You and I, we’re food grazers. We like small-and-often, rather than huge-and-infrequent. The problem for you Bee, and was for me: life at home is strictly three meals a day. No snacks, no treats.
So (look away now, Bee, if you don’t want to be shamed), snaffling food when no-one was looking became a guilty pleasure. I was opportunistic: a few crackers here, a spoonful of leftover pudding there…a lump of cheese, a handful of raisins – whatever presented itself when I was hungry.
Don’t get me wrong Bee, I know the meals at home were delicious: home grown organic veg before they got trendy, proper meat from the butchers, huge Yorkshires, crunchy roast potatoes. And there was always a pudding!
But I was often hungry, so my food thievery continued.
My biggest disappointment, though, was the chocolate.
Nothing beats chocolate for a snack. But, as you know Bee, until the paper round I never had money of my own, so I had to improvise. And the best I could do was sneaking a chunk or two of mum’s cooking chocolate when no-one was looking.
I was disappointed every time. It looks like chocolate, smells like it too, but it doesn’t even come close in the taste category, which I know you’ll agree is the most important. It just didn’t satisfy my desire for something sweet and delicious. It failed to live up to its promise.

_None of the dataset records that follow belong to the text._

Lemma train_and_evaluate_inv (disk : string -> option Checkpoint) (exp_dir : string)
      (restore_file : option string) (w w' : World) (rs : list Run) :
  train_and_evaluate disk exp_dir restore_file w = Ok (rs, w') ->
  exists start w0 rs0 r evs,
    resume disk exp_dir restore_file w = Ok (start, w0)
    /\ rs = rs0 ++ [r]
    /\ loop_spec (py_range start (num_epochs params)) 0%float 0%float
         (net w0) rs (net w') evs
    /\ trace w'
       = trace w0 ++ evs ++ [SaveCheckpoint (var_state r) (is_test_best r) true].
Proof.
  unfold train_and_evaluate. unfold bind at 1. intros H.
  destruct (resume disk exp_dir restore_file w) as [[start [n0 tr0]] |]; [| discriminate].
  unfold bind at 1 in H.
  destruct (epoch_loop _ _ _ _) as [[rs1 [n1 tr1]] |] eqn:El; [| discriminate].
  apply epoch_loop_spec in El. destruct El as (evs & -> & Hs).
  unfold bind in H.
  destruct (rev rs1) as [|r rrs] eqn:Er.
  - unfold final_save in H. rewrite Er in H. discriminate.
  - assert (E1 : rs1 = rev rrs ++ [r]).
    { rewrite <- (rev_involutive rs1), Er. reflexivity. }
    rewrite E1, final_save_snoc in H. cbn in H. injection H as <- <-.
    exists start, (mkWorld n0 tr0), (rev rrs), r, evs.
    cbn [net trace]. rewrite <- E1, <- app_assoc. auto.
Qed.

Lemma train_and_evaluate_of_spec (disk : string -> option Checkpoint) (exp_dir : string)
      (restore_file : option string) (w w0 : World) (start : Z)
      (rs0 : list Run) (r : Run) (n' : Net) (evs : list event) :
  resume disk exp_dir restore_file w = Ok (start, w0) ->
  loop_spec (py_range start (num_epochs params)) 0%float 0%float
    (net w0) (rs0 ++ [r]) n' evs ->
  train_and_evaluate disk exp_dir restore_file w
  = Ok (rs0 ++ [r],
        mkWorld n' (trace w0 ++ evs
                      ++ [SaveCheckpoint (var_state r) (is_test_best r) true])).
Proof.
  intros Hr Hs.
  unfold train_and_evaluate. unfold bind at 1. rewrite Hr.
  unfold bind at 1. destruct w0 as [n0 tr0].
  rewrite (proj2 (epoch_loop_spec _ _ _ _ _ _ _ _) (ex_intro _ evs (conj eq_refl Hs))).
  unfold bind. rewrite final_save_snoc. cbn. rewrite <- app_assoc. reflexivity.
Qed.

Lemma train_and_evaluate_ok (disk : string -> option Checkpoint) (exp_dir : string)
      (restore_file : option string) (w w0 : World) (start : Z) :
  0 < update_grad_every params -> train_loader <> [] -> save_every params <> 0 ->
  resume disk exp_dir restore_file w = Ok (start, w0) ->
  start < num_epochs params ->
  exists rs0 r n' evs,
    train_and_evaluate disk exp_dir restore_file w
    = Ok (rs0 ++ [r],
          mkWorld n' (trace w0 ++ evs
                        ++ [SaveCheckpoint (var_state r) (is_test_best r) true]))
    /\ loop_spec (py_range start (num_epochs params)) 0%float 0%float
         (net w0) (rs0 ++ [r]) n' evs.
Proof.
  intros HK Hne HS Hr Hlt.
  destruct (loop_spec_ok (py_range start (num_epochs params)) HK Hne HS
              0%float 0%float (net w0)) as (rs & n' & evs & Hs).
  destruct (loop_spec_facts _ _ _ _ _ _ _ Hs) as (He & _).
  assert (Hrs : rs <> []).
  { intros ->. rewrite (py_range_cons _ _ Hlt) in He. discriminate. }
  destruct (exists_last Hrs) as (rs0 & r & ->).
  exists rs0, r, n', evs. split; [| exact Hs].
  apply (train_and_evaluate_of_spec _ _ _ _ _ start); assumption.
Qed.

(** ** The best trackers and the checkpoints *)

Lemma tracks_sorted (rs : list Run) :
  forall bt bs,
    tracks bt bs rs ->
    PrimFloat.leb bt bt = true -> PrimFloat.leb bs bs = true ->
    StronglySorted float_le (bt :: map best_train_macro_f1 rs)
    /\ StronglySorted float_le (bs :: map best_test_macro_f1 rs).
Proof.
  induction rs as [|r rest IH]; intros bt bs Ht Hbt Hbs.
  - split; repeat constructor.
  - destruct Ht as (Eit & Eis & Ebt & Ebs & Hrest).
    assert (Lt : float_le bt (best_train_macro_f1 r)).
    { unfold float_le. rewrite Ebt, Eit.
      destruct (PrimFloat.leb bt (train_macro_f1 r)) eqn:E; assumption. }
    assert (Ls : float_le bs (best_test_macro_f1 r)).
    { unfold float_le. rewrite Ebs, Eis.
      destruct (PrimFloat.leb bs (test_macro_f1 r)) eqn:E; assumption. }
    destruct (IH _ _ Hrest (float_leb_refl_of_leb _ _ Lt) (float_leb_refl_of_leb _ _ Ls))
      as [St Ss].
    cbn [map]. split.
    + constructor; [exact St |]. constructor; [exact Lt |].
      apply StronglySorted_inv in St. destruct St as [_ F].
      eapply Forall_impl; [| exact F]. intros x Hx.
      exact (float_leb_trans _ _ _ Lt Hx).
    + constructor; [exact Ss |]. constructor; [exact Ls |].
      apply StronglySorted_inv in Ss. destruct Ss as [_ F].
      eapply Forall_impl; [| exact F]. intros x Hx.
      exact (float_leb_trans _ _ _ Ls Hx).
Qed.

(** C3.  In every epoch [is_train_best] and [is_test_best] are the
    comparisons [best <= macro_f1] against the best value the epoch is
    entered with (0.0 at first); on [true] the best value becomes the
    epoch's macro-F1, the stamped summary is written to the best file,
    and for the test partition the checkpoint is saved with [is_best];
    a macro-F1 equal to the best value counts.  For the test macro-F1
    sequence [0.10, 0.10, 0.05] the flags are [true, true, false]. *)
Theorem best_flags_greater_or_equal
        (disk : string -> option Checkpoint) (exp_dir : string)
        (restore_file : option string) (w w0 : World) (start : Z) :
  0 < update_grad_every params -> train_loader <> [] -> save_every params <> 0 ->
  resume disk exp_dir restore_file w = Ok (start, w0) ->
  start < num_epochs params ->
  exists rs w',
    train_and_evaluate disk exp_dir restore_file w = Ok (rs, w')
    /\ tracks 0%float 0%float rs
    /\ Forall (best_written (trace w')) rs
    /\ (forall bt bs r rest,
          tracks bt bs (r :: rest) ->
          PrimFloat.eqb bs (test_macro_f1 r) = true ->
          is_test_best r = true /\ best_test_macro_f1 r = test_macro_f1 r)
    /\ (map test_macro_f1 rs = [0.10; 0.10; 0.05]%float ->
        map is_test_best rs = [true; true; false]).
Proof.
  intros HK Hne HS Hr Hlt.
  destruct (train_and_evaluate_ok disk exp_dir restore_file w w0 start HK Hne HS Hr Hlt)
    as (rs0 & r & n' & evs & E & Hs).
  destruct (loop_spec_facts _ _ _ _ _ _ _ Hs) as (_ & Htr & _ & _ & _ & Hb).
  eexists _, _. split; [exact E |]. split; [exact Htr |]. cbn [trace].
  split; [| split].
  - eapply Forall_impl; [| exact Hb]. intros x Hx.
    apply best_written_app_r, best_written_app_l. exact Hx.
  - intros bt bs x rest (_ & Eis & _ & Ebs & _) Heq.
    rewrite Ebs, Eis, (float_leb_of_eqb _ _ Heq). auto.
  - intros Hf.
    destruct (rs0 ++ [r]) as [|r1 [|r2 [|r3 [|r4 rest]]]]; try discriminate.
    cbn in Hf. injection Hf as E1 E2 E3.
    destruct Htr as (_ & Ei1 & _ & Eb1 & _ & Ei2 & _ & Eb2 & _ & Ei3 & _).
    rewrite E1 in Ei1. rewrite Ei1, E1 in Eb1. cbn in Eb1.
    rewrite Eb1, E2 in Ei2. rewrite Ei2, E2 in Eb2. cbn in Eb2.
    rewrite Eb2, E3 in Ei3.
    cbn [map]. rewrite Ei1, Ei2, Ei3. reflexivity.
Qed.

(** C9.  Along a run, the values of [best_train_macro_f1] and of
    [best_test_macro_f1], from the initial 0.0 on, are non-decreasing:
    each is [<=] every later one. *)
Theorem best_values_nondecreasing
        (disk : string -> option Checkpoint) (exp_dir : string)
        (restore_file : option string) (w w0 : World) (start : Z) :
  0 < update_grad_every params -> train_loader <> [] -> save_every params <> 0 ->
  resume disk exp_dir restore_file w = Ok (start, w0) ->
  start < num_epochs params ->
  exists rs w',
    train_and_evaluate disk exp_dir restore_file w = Ok (rs, w')
    /\ StronglySorted float_le (0%float :: map best_train_macro_f1 rs)
    /\ StronglySorted float_le (0%float :: map best_test_macro_f1 rs).
Proof.
  intros HK Hne HS Hr Hlt.
  destruct (train_and_evaluate_ok disk exp_dir restore_file w w0 start HK Hne HS Hr Hlt)
    as (rs0 & r & n' & evs & E & Hs).
  destruct (loop_spec_facts _ _ _ _ _ _ _ Hs) as (_ & Htr & _).
  eexists _, _. split; [exact E |].
  apply (tracks_sorted _ _ _ Htr); reflexivity.
Qed.

(** C7.  Every epoch [e] of a run calls [utils.save_checkpoint] once,
    with the record of epoch [e + 1] and the state of the model and the
    optimizer at the end of the epoch, [is_best = is_test_best] and the
    periodic flag [(e + 1) % save_every == 0]; after the loop there is
    one more call, with the record and [is_test_best] of the last epoch
    and the periodic flag [True]. *)
Theorem checkpoint_saves_of_run
        (disk : string -> option Checkpoint) (exp_dir : string)
        (restore_file : option string) (w w0 : World) (start : Z) :
  0 < update_grad_every params -> train_loader <> [] -> save_every params <> 0 ->
  resume disk exp_dir restore_file w = Ok (start, w0) ->
  start < num_epochs params ->
  exists rs0 r w' evs,
    train_and_evaluate disk exp_dir restore_file w = Ok (rs0 ++ [r], w')
    /\ trace w' = trace w0 ++ evs
    /\ map var_epoch (rs0 ++ [r]) = py_range start (num_epochs params)
    /\ net w' = var_net r
    /\ checkpoint_saves evs
       = map epoch_save (rs0 ++ [r]) ++ [(epoch_checkpoint r, is_test_best r, true)].
Proof.
  intros HK Hne HS Hr Hlt.
  destruct (train_and_evaluate_ok disk exp_dir restore_file w w0 start HK Hne HS Hr Hlt)
    as (rs0 & r & n' & evs & E & Hs).
  destruct (loop_spec_facts _ _ _ _ _ _ _ Hs) as (He & _ & Hck & Hst & Hn & _).
  eexists rs0, r, _, _. split; [exact E |]. cbn [trace net].
  split; [reflexivity |]. split; [exact He |]. split.
  - rewrite Hn, map_app. cbn [map]. apply last_last.
  - rewrite checkpoint_saves_app, Hck. cbn. f_equal.
    apply Forall_app in Hst. destruct Hst as [_ Hst].
    apply Forall_inv in Hst. rewrite Hst. reflexivity.
Qed.

(** ** Resuming *)

Lemma last_cons {A : Type} (l : list A) : forall a d, last (a :: l) d = last l a.
Proof.
  induction l as [|x l IH]; intros a d; [reflexivity |].
  change (last (a :: x :: l) d) with (last (x :: l) d).
  rewrite (IH x d), (IH x a). reflexivity.
Qed.

Lemma app_inj_length {A : Type} (l1 l1' l2 l2' : list A) :
  length l1 = length l1' -> l1 ++ l2 = l1' ++ l2' -> l1 = l1' /\ l2 = l2'.
Proof.
  revert l1'. induction l1 as [|a l1 IH]; intros [|a' l1'] Hl H; try discriminate.
  - auto.
  - cbn in H. injection H as -> H. injection Hl as Hl.
    destruct (IH _ Hl H) as [-> ->]. auto.
Qed.

Lemma length_py_range (a b : Z) : Z.of_nat (length (py_range a b)) = Z.max 0 (b - a).
Proof. unfold py_range. rewrite length_map, length_seq. lia. Qed.

Lemma py_range_app (a s b : Z) :
  a <= s <= b -> py_range a b = py_range a s ++ py_range s b.
Proof.
  remember (Z.to_nat (s - a)) as k eqn:Ek. revert a Ek.
  induction k as [|k IH]; intros a Ek H.
  - replace s with a by lia. rewrite (py_range_nil a a) by lia. reflexivity.
  - rewrite (py_range_cons a b), (py_range_cons a s) by lia.
    cbn [app]. f_equal. apply IH; lia.
Qed.

(** A run of the loop over [l1 ++ l2] is a run over [l1] followed by a
    run over [l2], entered with what the first one ends with. *)
Lemma loop_spec_app_inv (l1 l2 : list Z) :
  forall bt bs n rs n' evs,
    loop_spec (l1 ++ l2) bt bs n rs n' evs ->
    exists rs1 rs2 n1 evs1 evs2,
      rs = rs1 ++ rs2 /\ evs = evs1 ++ evs2
      /\ loop_spec l1 bt bs n rs1 n1 evs1
      /\ loop_spec l2 (last (map best_train_macro_f1 rs1) bt)
           (last (map best_test_macro_f1 rs1) bs) n1 rs2 n' evs2.
Proof.
  induction l1 as [|e l1 IH]; intros bt bs n rs n' evs H.
  - exists [], rs, n, [], evs. cbn. repeat split; try assumption. constructor.
  - cbn [app] in H. inversion H; subst.
    match goal with Hl : loop_spec (l1 ++ l2) _ _ _ _ _ _ |- _ =>
      destruct (IH _ _ _ _ _ _ Hl) as (rs1 & rs2 & n2 & evs1 & evs2 & -> & -> & Ha & Hb)
    end.
    exists (epoch_result e bt bs n1 :: rs1), rs2, n2,
      (evs_t ++ epoch_events e bt bs n1 ++ evs1), evs2.
    split; [reflexivity |]. split; [rewrite <- !app_assoc; reflexivity |].
    split; [eapply loop_spec_cons; eassumption |].
    cbn [map]. rewrite !last_cons. exact Hb.
Qed.

(** The states of the torch objects and the scores of a run do not
    depend on the best values it is entered with. *)
Lemma loop_spec_restart (bt' bs' : float) (epochs : list Z) (bt bs : float)
      (n n' : Net) (rs : list Run) (evs : list event) :
  loop_spec epochs bt bs n rs n' evs ->
  exists rs' evs',
    loop_spec epochs bt' bs' n rs' n' evs'
    /\ map var_net rs' = map var_net rs
    /\ map train_macro_f1 rs' = map train_macro_f1 rs
    /\ map test_macro_f1 rs' = map test_macro_f1 rs.
Proof.
  intros H. revert bt' bs'.
  induction H as [| e rest bt bs n n1 n' evs_t evs rs Ht HS Hl IH]; intros bt' bs'.
  - exists [], []. repeat split. constructor.
  - destruct (IH (best_train_macro_f1 (epoch_result e bt' bs' n1))
                 (best_test_macro_f1 (epoch_result e bt' bs' n1)))
      as (rs' & evs' & Hs & E1 & E2 & E3).
    eexists (_ :: rs'), _. split; [eapply loop_spec_cons; eassumption |].
    cbn [map]. rewrite E1, E2, E3. repeat split.
Qed.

Now that I live in more autonomous, educated and plentiful times, and have experienced the delights of chocolate ganache, I have formulated a policy for chocolate consumption. Namely: if I’m putting empty calories in my body, they have to be the best quality empty calories I can find.
Don’t get me wrong Bee, I’m not a food snob. I load up my shopping trolley with own-brand and basic lines; I’m no stranger to the downshift challenge. But when it comes to chocolate, nothing short of the best will do.
So what is the best?
If I need something to chew on, it’s a Doubledecker. If I’m feeling virtuous, it’s a Bounty (coconut is a fruit, right?). If I’m just blessing myself, it’s a KitKat Chunky. For sharing, it’s Cadbury’s Fruit and Nut. But the best of the lot, the pinnacle of chocolate indulgence, the one that’s on every birthday and Christmas list, is a box of Lindt Lindor.
You might have different views, Bee, and I’d be interested to hear them. But what I’m not interested in, in any shape or form, are the pretenders. The ones that look and feel like the originals, but just don’t cut the mustard. I’ve tried them (they are cheaper, after all) and I’ve been disappointed. When it comes to chocolate, as in life itself, only the real deal will suffice.
I’m not interested in setting myself up for disappointment, and the same should go for you, Bee. Love yourself; life’s too short to eat cheap icecream. What goes for icecream, also goes for chocolate, and you’re worth more than settling for second best.